In praise of creating crap is an article by Annie Mueller that deconstructs what being creative is. This article acts like a dose of powerful antidote for me. It illuminates all the heavy ideas that I’ve apparently been carrying around for a while. It has to do with “being creative”. That phrase is mired with expectations. It is one of those sets of words that transcends literal meaning and becomes something quite abstract. It is not easily explainable, yet it also is quite potent.

Annie proposes to reset the meaning of the phrase “being creative” by redefining it in very simple terms: if you are a person who brings something into existence, you are creative. The first few times I read the post, I was a bit confused; I didn’t really understand her message. As I thought about it for a few days, I ended up stumbling into a bit of a crisis of my own. I wrote this to myself:

“CRISIS: it is no longer clear what being creative means.

Worse yet, it has never been known what it means.”

Thinking about this reminded me of a certain time in my life. Back then, I would judge myself based on the volume of my creative output. I wanted to master my favorite craft. I wanted to be recognized, to leave an impact, to have a legacy. However, I never was able to concretely define the fundamentals. What did it mean to have creative output? I said to myself that I should know; after all, wasn’t it obvious?

It really wasn’t. And this vagueness meant that the goalpost was dynamic, i.e. moving according to my whims. One day I was proud of finishing something, telling myself “finishing is what really counts”. The next day, I would have no energy to refine an idea and I would tell myself that “just showing up is what really counts”, disregarding my notions from the previous day. I was living in self-imposed cognitive dissonance. On a related note, Annie writes:

“[‘I need to be creative’ is] a heavy expectation, but it’s based on a vague goal. It sets a standard we can’t clearly see. Then it says: Meet that standard or you are not worth shit.”

Lately, I’ve been in Consumption Mode, though my interest towards mastery of creative pursuits hasn’t waned. Instead of working on my own skills, I’ve found myself watching others, living vicariously through them. I saw across disciplines that people, plagued by insecurity, were looking for a way out of their mental prison. I saw that they were trying their best and coming up with theories of all shapes, colors and sizes. From PewDiePie’s art journey through musicians sharing their stories about imperfection, through animators talking about myths that shape the understanding of their field, common threads began to emerge. Though my understanding of these threads is still very flawed, I will attempt to convey what sticks out to me the most:

Creativity is a very simple thing, yet we can’t help but gravitate towards complicating it.

As time passes, it becomes clearer that the creative process is very vulnerable to interference from imperfect emotional and mental adaptations that all of us are forced to pick up at some point in our lives.
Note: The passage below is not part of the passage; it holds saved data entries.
Lemma new_table_ok m root T parent idx p q :
  tables_ok m root T -> T !! parent = Some q -> (length q < 3)%nat -> 0 <= idx < 512 ->
  T !! p = None -> 0 <= p < 2 ^ 52 -> p mod 4096 = 0 ->
  tables_ok (new_table m parent idx p) root (<[p := q ++ [idx]]> T) /\
  (forall a q' i, T !! a = Some q' -> 0 <= i < 512 -> a + 8 * i <> parent + 8 * idx ->
     new_table m parent idx p (a + 8 * i) = m (a + 8 * i)).
Proof.
  intros Hok Hpar Hq Hidx Hp Hr Ha. destruct (table_entry p Hr Ha) as (Hpr & Hla & Hfr).
  assert (Hpa : parent mod 4096 = 0) by apply (tk_addr _ _ _ Hok parent q Hpar).
  assert (Hframe : forall a q' i, T !! a = Some q' -> 0 <= i < 512 -> a + 8 * i <> parent + 8 * idx ->
     new_table m parent idx p (a + 8 * i) = m (a + 8 * i)).
  { intros a q' i Ht Hi Hne. unfold new_table. rewrite upd_ne by done.
    apply zero_table_out; try done; [apply (tk_addr _ _ _ Hok a q' Ht)|congruence]. }
  split; [split|exact Hframe].
  - rewrite lookup_insert_ne; [apply Hok|]. intros ->. pose proof (tk_root _ _ _ Hok). congruence.
  - intros a q' [[<- <-]|[Hne Ht]]%lookup_insert_Some; [|by apply (tk_addr _ _ _ Hok)].
    split; [done|]. split; [done|]. rewrite length_app. simpl. lia.
  - intros a q' i [[<- <-]|[Hne Ht]]%lookup_insert_Some Hlen Hi.
    + intros Hpres. exfalso. revert Hpres. unfold new_table. rewrite upd_ne, zero_table_in by (done || (intros Heq; apply entry_inj in Heq as [-> _]; [congruence|done..])).
      done.
    + destruct (decide (a + 8 * i = parent + 8 * idx)) as [Heq|Hx].
      * apply entry_inj in Heq as [-> ->]; try done; [|apply (tk_addr _ _ _ Hok a q' Ht)].
        unfold new_table. rewrite upd_eq. intros _ _. rewrite Hfr. rewrite Hpar in Ht. injection Ht as ->. apply lookup_insert_eq.
      * rewrite (Hframe a q' i Ht Hi Hx). intros Hp1 Hl1. pose proof (tk_next _ _ _ Hok a q' i Ht Hlen Hi Hp1 Hl1) as Hn.
        rewrite lookup_insert_ne; [done|]. intros Heq. congruence.
Qed.

Lemma new_table_walk m root T parent idx p q v :
  tables_ok m root T -> T !! parent = Some q -> (length q < 3)%nat -> 0 <= idx < 512 ->
  T !! p = None -> 0 <= p < 2 ^ 52 -> p mod 4096 = 0 -> Forall (fun i => 0 <= i < 512) q ->
  reaches m root q parent -> present (m (parent + 8 * idx)) = false ->
  walk (new_table m parent idx p) root (path v) = walk m root (path v).
Proof.
  intros Hok Hpar Hq Hidx Hp Hr Ha HqF Hre Habs. destruct (new_table_ok m root T parent idx p q) as [Hok' Hfr]; try done.
  destruct (table_entry p Hr Ha) as (Hpr & Hla & Hft). pose proof (tk_root _ _ _ Hok) as Hroot.
  assert (Hfr' : forall x, x <> parent + 8 * idx -> forall a' q' i, T !! a' = Some q' -> 0 <= i < 512 -> x = a' + 8 * i ->
    new_table m parent idx p x = m x) by (intros x Hx a' q' i Ht Hi ->; by apply (Hfr a' q')).
  destruct (decide (take (length (q ++ [idx])) (path v) = q ++ [idx])) as [Hpre|Hnpre].
  - rewrite <- (take_drop (length (q ++ [idx])) (path v)), Hpre, <- app_assoc. simpl.
    set (rest := drop _ _). assert (Hrest : rest <> []).
    { intros Hnil. apply (f_equal length) in Hnil. unfold rest in Hnil. rewrite length_drop, length_app in Hnil. simpl in Hnil. lia. }
    rewrite (walk_reaches m parent) by done. rewrite (walk_absent m parent) by done.
    rewrite (walk_reaches _ parent); [|apply (reaches_frame m _ root T parent idx q parent q root []); try done; simpl; lia|done].
    assert (He : new_table m parent idx p (parent + 8 * idx) = Z.lor (Z.lor (Z.lor p PTE_PRESENT) PTE_RW) PTE_USER) by apply upd_eq.
    rewrite walk_step by by rewrite ?He. rewrite He, Hft. assert (HF : Forall (fun i => 0 <= i < 512) rest) by apply Forall_drop, path_range.
    destruct rest as [|k rest']; [done|]. apply Forall_cons in HF as [Hk _].
    apply walk_absent. unfold new_table. rewrite upd_ne, zero_table_in; [done|done|].
    intros Heq. apply entry_inj in Heq as [-> _]; try done; [congruence|apply (tk_addr _ _ _ Hok parent q Hpar)].
  - apply (walk_frame m _ root T parent idx q (path v) root []); try done; [apply path_range|].
    intros suf Heq. simpl in Heq. apply Hnpre. change (path v = (q ++ [idx]) ++ suf) in Heq. rewrite Heq. apply take_app_length.
Qed.

Lemma flag_present e : flag e PTE_PRESENT = present e.
Proof. apply (flag_testbit e 0). lia. Qed.
Lemma flag_large e : flag e PTE_PS = large e.
Proof. apply (flag_testbit e 7). lia. Qed.

(** The parts of the state page tables do not concern. *)
Definition same_pools (s s' : hugepages) : Prop :=
  g_2m_bitmap s' = g_2m_bitmap s /\ g_1g_bitmap s' = g_1g_bitmap s /\ g_2m_free s' = g_2m_free s /\
  g_1g_free s' = g_1g_free s /\ g_pdpe1gb s' = g_pdpe1gb s /\ hp_lock s' = hp_lock s.

Lemma ensure_table_spec n (s : hugepages) root T live parent idx q :
  aligned_allocs (S n) (hp_heap s) -> pt_inv s root T live -> T !! parent = Some q -> (length q < 3)%nat -> 0 <= idx < 512 ->
  Forall (fun i => 0 <= i < 512) q -> reaches (hp_mem s) root q parent ->
  exists s' p T' live', ensure_table s parent idx = Some (s', p) /\ aligned_allocs n (hp_heap s') /\
    pt_inv s' root T' live' /\ same_pools s s' /\
    (forall v, walk (hp_mem s') root (path v) = walk (hp_mem s) root (path v)) /\
    (p <> 0 -> T' !! p = Some (q ++ [idx]) /\ reaches (hp_mem s') root (q ++ [idx]) p).
Proof.
  intros Haligned [Hok Hh Hown] Hpar Hq Hidx HqF Hre. pose proof (aligned_fewer _ _ Haligned). unfold ensure_table. rewrite flag_present, flag_large, phys_mask.
  set (e := hp_mem s (parent + 8 * idx)). destruct (present e) eqn:Hp.
  - destruct (large e) eqn:Hl.
    + exists s, 0, T, live. done.
    + exists s, (frame 12 e), T, live. do 5 (split; [done|]). intros _. split.
      * by apply (tk_next _ _ _ Hok parent q idx).
      * by apply (reaches_app _ parent).
  - destruct (al_alloc_law (hp_heap s) live 4096 Hh ltac:(lia)) as (h & p & Hal & Hc). rewrite Hal. cbn [mbind option_bind].
    destruct (Haligned _ _ Hal) as (Hr & Ha & Hmore). destruct Hc as [[-> Hh']|(Hp0 & _ & Hpool & Hpl & Hh')].
    + simpl. exists (set_words h (hp_mem s) s), 0, T, live. split; [done|]. split; [done|]. split; [by split|]. done.
    + rewrite (proj2 (Z.eqb_neq _ _) Hp0). assert (HpT : T !! p = None).
      { destruct (T !! p) eqn:Ht; [|done]. destruct (Hown p ltac:(by eexists)); done. }
      destruct (new_table_ok (hp_mem s) root T parent idx p q) as [Hok' Hfr]; try done.
      destruct (table_entry p Hr Ha) as (Hpr & Hla & Hft).
      exists (set_words h (new_table (hp_mem s) parent idx p) s), p, (<[p := q ++ [idx]]> T), ({[p]} ∪ live).
      split; [done|]. split; [done|]. split; [split; [done|done|]|split; [done|split]].
      * intros a [q' [[<- <-]|[Hne Ht]]%lookup_insert_Some]; [left; clear; set_solver|].
        destruct (Hown a ltac:(by eexists)); [left; clear -H1 H2; set_solver|by right].
      * intros v. by apply (new_table_walk (hp_mem s) root T parent idx p q v).
      * intros _. split; [apply lookup_insert_eq|]. simpl.
        assert (He : new_table (hp_mem s) parent idx p (parent + 8 * idx) = Z.lor (Z.lor (Z.lor p PTE_PRESENT) PTE_RW) PTE_USER)
          by apply upd_eq.
        apply (reaches_app _ parent); [|by rewrite He..].
        apply (reaches_frame (hp_mem s) _ root T parent idx q parent q root []); try done; [|apply (tk_root _ _ _ Hok)|simpl; lia].
        intros x Hx a' q' i Ht Hi ->. by apply (Hfr a' q').
Qed.

(** ** Writing a leaf *)

Lemma set_leaf_walk m root T b j q e v :
  tables_ok m root T -> T !! b = Some q -> 0 <= j < 512 -> Forall (fun i => 0 <= i < 512) q ->
  (1 <= length q <= 2)%nat -> reaches m root q b ->
  walk (upd m (b + 8 * j) e) root (path v) =
    (if decide (take (S (length q)) (path v) = q ++ [j]) then
       if present e then
         if large e then
           let n := 12 + 9 * (3 - Z.of_nat (length q)) in Some (frame n e, n)
         else walk (upd m (b + 8 * j) e) (frame 12 e) (drop (S (length q)) (path v))
       else None
     else walk m root (path v)).
Proof.
  intros Hok Hb Hj HqF Hq Hre. pose proof (tk_root _ _ _ Hok) as Hroot.
  assert (Hfr : forall x, x <> b + 8 * j -> forall a' q' i, T !! a' = Some q' -> 0 <= i < 512 -> x = a' + 8 * i ->
    upd m (b + 8 * j) e x = m x) by (intros x Hx a' q' i _ _ _; by apply upd_ne).
  destruct (decide _) as [Hpre|Hnpre].
  - rewrite <- (take_drop (S (length q)) (path v)) at 1. rewrite Hpre, <- app_assoc. simpl ([j] ++ _).
    set (rest := drop _ _). assert (Hrl : length rest = (3 - length q)%nat) by (unfold rest; rewrite length_drop; simpl; lia).
    rewrite (walk_reaches _ b); [|apply (reaches_frame m _ root T b j q b q root []); try done; simpl; lia|done].
    assert (He : upd m (b + 8 * j) e (b + 8 * j) = e) by apply upd_eq.
    destruct (present e) eqn:Hp; [|apply walk_absent; by rewrite He].
    destruct (large e) eqn:Hl.
    + rewrite walk_leaf by (rewrite ?He; done || lia). rewrite He, Hrl. cbv zeta. do 3 f_equal; lia.
    + rewrite walk_step; [by rewrite He|by rewrite He|by rewrite He|]. intros Hn. rewrite Hn in Hrl. simpl in Hrl. lia.
  - apply (walk_frame m _ root T b j q (path v) root []); try done; [apply path_range|].
    intros suf Heq. apply Hnpre. change (path v = (q ++ [j]) ++ suf) in Heq. rewrite Heq.
    replace (S (length q)) with (length (q ++ [j])) by (rewrite length_app; simpl; lia). apply take_app_length.
Qed.

Lemma set_leaf_ok m root T b j q e :
  tables_ok m root T -> T !! b = Some q -> 0 <= j < 512 -> (present e = true -> large e = true) ->
  tables_ok (upd m (b + 8 * j) e) root T.
Proof.
  intros Hok Hb Hj He. split; [apply Hok|apply (tk_addr _ _ _ Hok)|]. intros a q' i Ha Hq' Hi.
  destruct (decide (a + 8 * i = b + 8 * j)) as [Heq|Hne].
  - rewrite Heq, upd_eq. intros Hp Hl. rewrite He in Hl; done.
  - rewrite upd_ne by done. by apply (tk_next _ _ _ Hok).
Qed.
End mapping.

(** ** The pools *)

Lemma bitmap_scan_found fuel : forall w bm n idx,
  0 <= w -> bitmap_scan fuel w bm n = Some idx -> 0 <= idx < n /\ bit_used bm idx = false.
Proof.
  induction fuel as [|f IH]; intros w bm n idx Hw; cbn [bitmap_scan]; [done|].
  destruct (bm w =? ALL_ONES); [apply IH; lia|].
  destruct (scan_word 64 0 (bm w) (w * 64) n) as [b| |] eqn:Hs; [|done|apply IH; lia].
  intros [= <-]. destruct (scan_word_found _ _ _ _ _ _ Hs) as (Hb & Hn & Ht). split; [lia|]. by rewrite bit_used_word by lia.
Qed.

Lemma bitmap_scan_none fuel : forall w bm n,
  bitmap_scan fuel w bm n = None -> forall i, w <= i / 64 < w + Z.of_nat fuel -> i < n -> bit_used bm i = true.
Proof.
  induction fuel as [|f IH]; intros w bm n; cbn [bitmap_scan]; [lia|]. intros Hs i Hi Hn.
  destruct (decide (i / 64 = w)) as [Hw|Hw].
  - apply (word_used bm w n); [|done|done]. destruct (Z.eqb_spec (bm w) ALL_ONES); [by left|].
    destruct (scan_word 64 0 (bm w) (w * 64) n); by auto.
  - destruct (Z.eqb_spec (bm w) ALL_ONES); [apply (IH (w + 1) bm n Hs i); lia|].
    destruct (scan_word 64 0 (bm w) (w * 64) n) eqn:Hsw; [done| |apply (IH (w + 1) bm n Hs i); lia].
    apply scan_word_over in Hsw. zlia.
Qed.

Lemma bitmap_alloc_spec bm n :
  0 < n -> match bitmap_alloc bm n with
           | Some (bm', idx) => 0 <= idx < n /\ bit_used bm idx = false /\ bm' = bm_set bm idx
           | None => nfree bm n = 0
           end.
Proof.
  intros Hn. unfold bitmap_alloc. destruct (bitmap_scan _ 0 bm n) as [idx|] eqn:Hs; cbn [mbind option_bind].
  - destruct (bitmap_scan_found _ 0 bm n idx ltac:(lia) Hs). done.
  - destruct (Z.eq_dec (nfree bm n) 0) as [?|Hnz]; [done|]. pose proof (nfree_range bm n ltac:(lia)).
    destruct (nfree_pos bm n ltac:(lia)) as (i & Hi & Hu).
    rewrite (bitmap_scan_none _ 0 bm n Hs i) in Hu; [done| |lia]. unfold BITMAP_WORDS. zlia.
Qed.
It’s fascinating how broad the spectrum of these adaptations are. On one extreme, we have renowned artists with “big egos” who control their intermediate environment with an iron fist. On the other extreme, we have creatives who are completely blocked, suffering from their inability to get anything out on the page.

Creativity as an act of bringing new order—and nothing else—is free from the problems of identity, value, employability, cultural relevancy, etc. This definition cuts through complications and places us closer to what could be the true meaning of the creative process: the joy of doing it.


Addendum: people online have also expressed the idea that creativity is something that human beings just do, much like how beavers build dams. I have my own thoughts about that, but I want to take some time first to refine them.